Deputy Speaker of the People's Consultative Assembly
- In office 15 September 1960 – 1 October 1965 Serving with Idham Chalid, Ali Sastroamidjojo and Wilujo Puspojudo
- President: Sukarno
- Preceded by: Office established
- Succeeded by: See list Osa Maliki ; Mashudi ; Mohammad Subchan ; Melanchton Siregar ;

Member of the House of Representatives
- In office 4 March 1956 – 5 July 1959
- Constituency: Central Java

Secretary-General of the Communist Party of Indonesia
- In office 7January 1951 – 22 November 1965
- Deputy: M. H. Lukman; Njoto;
- Preceded by: Alimin
- Succeeded by: Sudisman

Personal details
- Born: Ahmad Aidit 30 July 1923 Tanjungpandan, Belitung, Dutch East Indies
- Died: 22 November 1965 (aged 42) Boyolali, Indonesia
- Cause of death: Summary execution
- Party: Communist
- Spouse: Soetanti ​(m. 1948)​
- Children: 5
- Parent(s): Abdullah Aidit Mailan
- Education: Middestand Handel School

= D. N. Aidit =

Indonesian communist politician (1923–1965)

Dipa Nusantara Aidit (born Achmad Aidit; 30 July 1923 – 22 November 1965) was an Indonesian communist politician, who served as General Secretary of the Communist Party of Indonesia (PKI) from 1951 until his summary execution during the mass killings of 1965–66. Born on Belitung Island, he was nicknamed "Amat".

==Early life==
Aidit was born Achmad Aidit in Tanjung Pandan, Belitung, 30 July 1923. He was the first son of four.
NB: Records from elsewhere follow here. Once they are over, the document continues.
Lemma halves_leaf p (es1 : list (bytes * V)) x es2 : es1 ≠ [] → halves (Leaf p (es1 ++ x :: es2)) x.1 (Leaf p es1) (Leaf p (x :: es2)).
Proof.
  intros Hne. split; [done|]. split; [done|]. intros M rt g id r q Hok Hid Hr.
  pose proof (ao_content _ _ _ Hok _ _ Hid) as (Hl & Hs & Hk & Hv). pose proof (proj1 (sorted_app _ _) Hs) as (Hs1 & Hs2 & H12).
  destruct (split_ghost_id M g id r x.1 _ Hid Hr) as (I1 & I2 & I3). destruct (split_ghost_r g id r x.1) as (R1 & R2 & R3).
  assert (Hins : inside (glo g id) (ghi g id) x.1).
  { destruct es1 as [|y es1]; [done|]. destruct (Hk x) as [_ Hhi]; [apply elem_of_app; right; by left|]. destruct (Hk y) as [Hlo _]; [by left|].
    split; [|done]. assert (klt y.1 x.1) by (apply H12; by left). destruct (glo g id); cbn in *; eauto with keys. }
  pose proof (proj1 (sorted_cons _ _) Hs2) as [_ Hx].
  split; [done|]. split; cbn [content_ok]; unfold owns; rewrite ?I1, ?I2, ?I3, ?R1, ?R2, ?R3; split_and!; try done.
  - intros y Hy. destruct (Hk y) as [Hlo _]; [apply elem_of_app; by left|]. split; [done|]. apply H12; [done|by left].
  - intros k Hk'. destruct (rng_left _ _ _ _ Hins Hk') as [Hin Hlt]. change (gbase (gsplit id r x.1 g)) with (gbase g). rewrite <- Hv by done. apply entry_value_ext; [done..|]. intros v. rewrite elem_of_app.
    split; [by left|]. intros [?|Hin']; [done|]. apply elem_of_cons in Hin' as [<- |Hin']; [by apply key_lt_irrefl in Hlt|]. apply Hx in Hin'. destruct (key_lt_irrefl k); eauto with keys.
  - intros y Hy. destruct (Hk y) as [_ Hhi]; [apply elem_of_app; by right|]. split; [|done]. cbn. apply elem_of_cons in Hy as [-> |Hy]; [auto with keys|]. by apply klt_kle, Hx.
  - intros k Hk'. destruct (rng_right _ _ _ _ Hins Hk') as [Hin Hle]. change (gbase (gsplit id r x.1 g)) with (gbase g). rewrite <- Hv by done. apply entry_value_ext; [done..|]. intros v. rewrite elem_of_app.
    split; [by right|]. intros [Hin'|?]; [|done]. assert (klt k x.1) as Hlt by (apply (H12 _ _ Hin'); by left). destruct (key_lt_irrefl k); eauto with keys.
Qed.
His parents were Abdullah Aidit and Mailan. Achmad and his siblings studied at Hollandsche Inlandsch School.

In early 1936, Achmad asked his father to continue his studies in Jakarta (then called Batavia). Achmad then attended Middestand Handel School, instead of Meer Uitgebreid Lager Onderwijs, because the registration had already been closed. For three years he lived in Cempaka Putih with his father's colleague. He moved to Senen and lived with his brother Murad who followed in Achmad's footsteps. Unwilling to rely on money sent by their parents, Achmad and Murad tried to earn money themselves. In those times, Achmad was an active as member of Persatuan Timur Muda, under Gerindo (Indonesian People's Movement), led by Amir Sjarifudin and Adnan Kapau Gani, and later became the chairman. Achmad also changed his name to Dipa Nusantara, which was shortened as D.N. and was often mistaken for Djafar Nawawi, to conceal his descent which was at first, rejected by his father.

== Political career ==
During the Japanese occupation, in Asrama Menteng 31 D.N. Aidit and his friends received political lectures from Sukarno, Hatta, Amir Sjarifudin, Achmad Subardjo, and Ki Hajar Dewantoro. There, in 1943, Aidit first met M.H. Lukman. They were members of Gerakan Indonesia Merdeka while Aidit as the chairman of political council of the organization and Lukman as his member. In 1944, they were elected as the member of Barisan Pelopor Indonesia, the 100 men who were most loyal to Sukarno. About one year before Indonesian independence, Aidit, M.H. Lukman, Sidik Kertapati, Chalid Rasjidi, and the other young men studied politics at Asrama Kemerdekaan founded by Rear Admiral Maeda and headed by Wikana.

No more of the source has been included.